When Peter Steinfels coined the term “neoconservative” for his 1979 portrait The Neoconservatives, he profiled an eclectic group of public intellectuals identified with the Democratic Party but at odds with the legacies of George McGovern and Jimmy Carter. Most of those profiled — Irving Kristol, Norman Podhoretz and Daniel Patrick Moynihan, among others — resisted the label. Moynihan later returned to the fold, winning election as a U.S. senator from New York, but Kristol and Podhoretz, widely recognized as neoconservatism’s godfathers, eventually led an exodus to Ronald Reagan and the Republicans. By 1980, given their fixation with the Soviet Union and the nuclear arms race, and their disenchantment with the welfare state and affirmative action, it had become increasingly difficult to distinguish between neo and plain ol’ conservatives.
And yet …
As Jacob Heilbrunn demonstrates in this contribution to neoconolgy, They Knew They Were Right: The Rise of the Neocons, the phenomenon’s hallmark is less a consistent political credo than it is a temperament characterized by a predisposition to oppose whatever orthodoxy happens to be regnant in Washington, a craving for an enemy depicted as virtually invincible, and an unshakeable conviction that its gift of prophetic insight can save Western civilization from moral decay and self-destruction, if only everyone else will listen.

Heilbrunn is not entirely unsympathetic to neoconservatism. He acknowledges that he flirted with its critiques of American domestic and foreign policy during his undergraduate years at Oberlin College in the 1980s, and continued to do so later at The National Interest, a journal founded by Kristol, and at The New Republic, the formerly weekly (now biweekly) political magazine that served as a bridge between neocons and Wilsonian-internationalist “liberal hawks.” Liberal hawks, with whom Heilbrunn currently appears to be aligned, provided much of the intellectual cover for congressional Democrats who joined George W. Bush in going to war against Iraq when the administration hyped “intelligence” that Saddam Hussein possessed weapons of mass destruction and was in league with al-Qaeda. A sense of having been suckered adds an engaging dash of savor to Heilbrunn’s description of the neoconservatives’ long march to power, starting out as Trotskyist sectarians in the 1930s who criticized Stalin and FDR’s New Deal with equal fervor from Alcove 1 of City College of New York’s student cafeteria to rise as second-tier policymakers in the Pentagon (Richard Perle, Paul Wolfowitz), State Department (Elliott Abrams) and, most disastrously, Vice President Richard Cheney’s staff (Douglas Feith, I. Lewis “Scooter” Libby).

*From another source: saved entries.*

Context {labels : IntervalLabels} {ext : Collaborators}.

Lemma labels_pairwise :
  forall i j x y,
    supportedIntervals !! i = Some x -> supportedIntervals !! j = Some y ->
    i <> j -> x <> y.
Proof.
  intros i j x y Hi Hj Hne ->.
  apply Hne. eapply NoDup_lookup; [exact labels_distinct|exact Hi|exact Hj].
Qed.

Lemma label_eqb_false i j x y :
  supportedIntervals !! i = Some x -> supportedIntervals !! j = Some y ->
  i <> j -> String.eqb x y = false.
Proof.
  intros Hi Hj Hne. apply String.eqb_neq.
  exact (labels_pairwise i j x y Hi Hj Hne).
Qed.

Lemma supported_cases interval :
  In interval supportedIntervals ->
  interval = TWOYEAR \/ interval = YEAR \/ interval = SIXMONTH \/
  interval = THREEMONTH \/ interval = MONTH \/ interval = WEEK \/
  interval = DAY.
Proof. unfold supportedIntervals. simpl. intuition auto. Qed.

(** Rewrites the tests of a [switch] on a known label. *)
Ltac switch_on n :=
  repeat match goal with
  | |- context [String.eqb ?a ?a] => rewrite (String.eqb_refl a)
  | |- context [String.eqb ?a ?b] =>
      first
        [ rewrite (label_eqb_false n 0 a b eq_refl eq_refl ltac:(discriminate))
        | rewrite (label_eqb_false n 1 a b eq_refl eq_refl ltac:(discriminate))
        | rewrite (label_eqb_false n 2 a b eq_refl eq_refl ltac:(discriminate))
        | rewrite (label_eqb_false n 3 a b eq_refl eq_refl ltac:(discriminate))
        | rewrite (label_eqb_false n 4 a b eq_refl eq_refl ltac:(discriminate))
        | rewrite (label_eqb_false n 5 a b eq_refl eq_refl ltac:(discriminate))
        | rewrite (label_eqb_false n 6 a b eq_refl eq_refl ltac:(discriminate)) ]
  end.

Lemma sixMonthPeriods_continue fuel timeIndex limit :
  limit <= timeIndex ->
  sixMonthPeriods (S fuel) timeIndex limit =
    match sixMonthPeriods fuel (AddDate timeIndex 0 (-6) 0) limit with
    | Some periods =>
        Some (mkPeriod timeIndex (AddDate timeIndex 0 6 0) :: periods)
    | None => None
    end.
Proof.
  intros H. simpl. unfold After, Equal.
  destruct (Z.ltb_spec limit timeIndex); [reflexivity|].
  destruct (Z.eqb_spec timeIndex limit); [reflexivity|lia].
Qed.

Lemma sixMonthPeriods_stop fuel timeIndex limit :
  timeIndex < limit -> sixMonthPeriods (S fuel) timeIndex limit = Some [].
Proof.
  intros H. simpl. unfold After, Equal.
  destruct (Z.ltb_spec limit timeIndex); [lia|].
  destruct (Z.eqb_spec timeIndex limit); [lia|reflexivity].
Qed.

Neoconservatism now appears to have finally made it after decades in the political wilderness. But as Heilbrunn emphasizes, neocons are a temperamentally mercurial lot. Along the way, they more often than not attracted attention as bitter polemical warriors against political figures whom they accused of lacking sufficient “will” — a favorite word in their lexicon — to face down whomever and whatever they perceived as their chosen threat of the day. Heilbrunn’s account of the ebb and flow of the neocons’ relationship with Ronald Reagan provides a hint of how they may respond if and when the next administration chooses to end the Iraq folly.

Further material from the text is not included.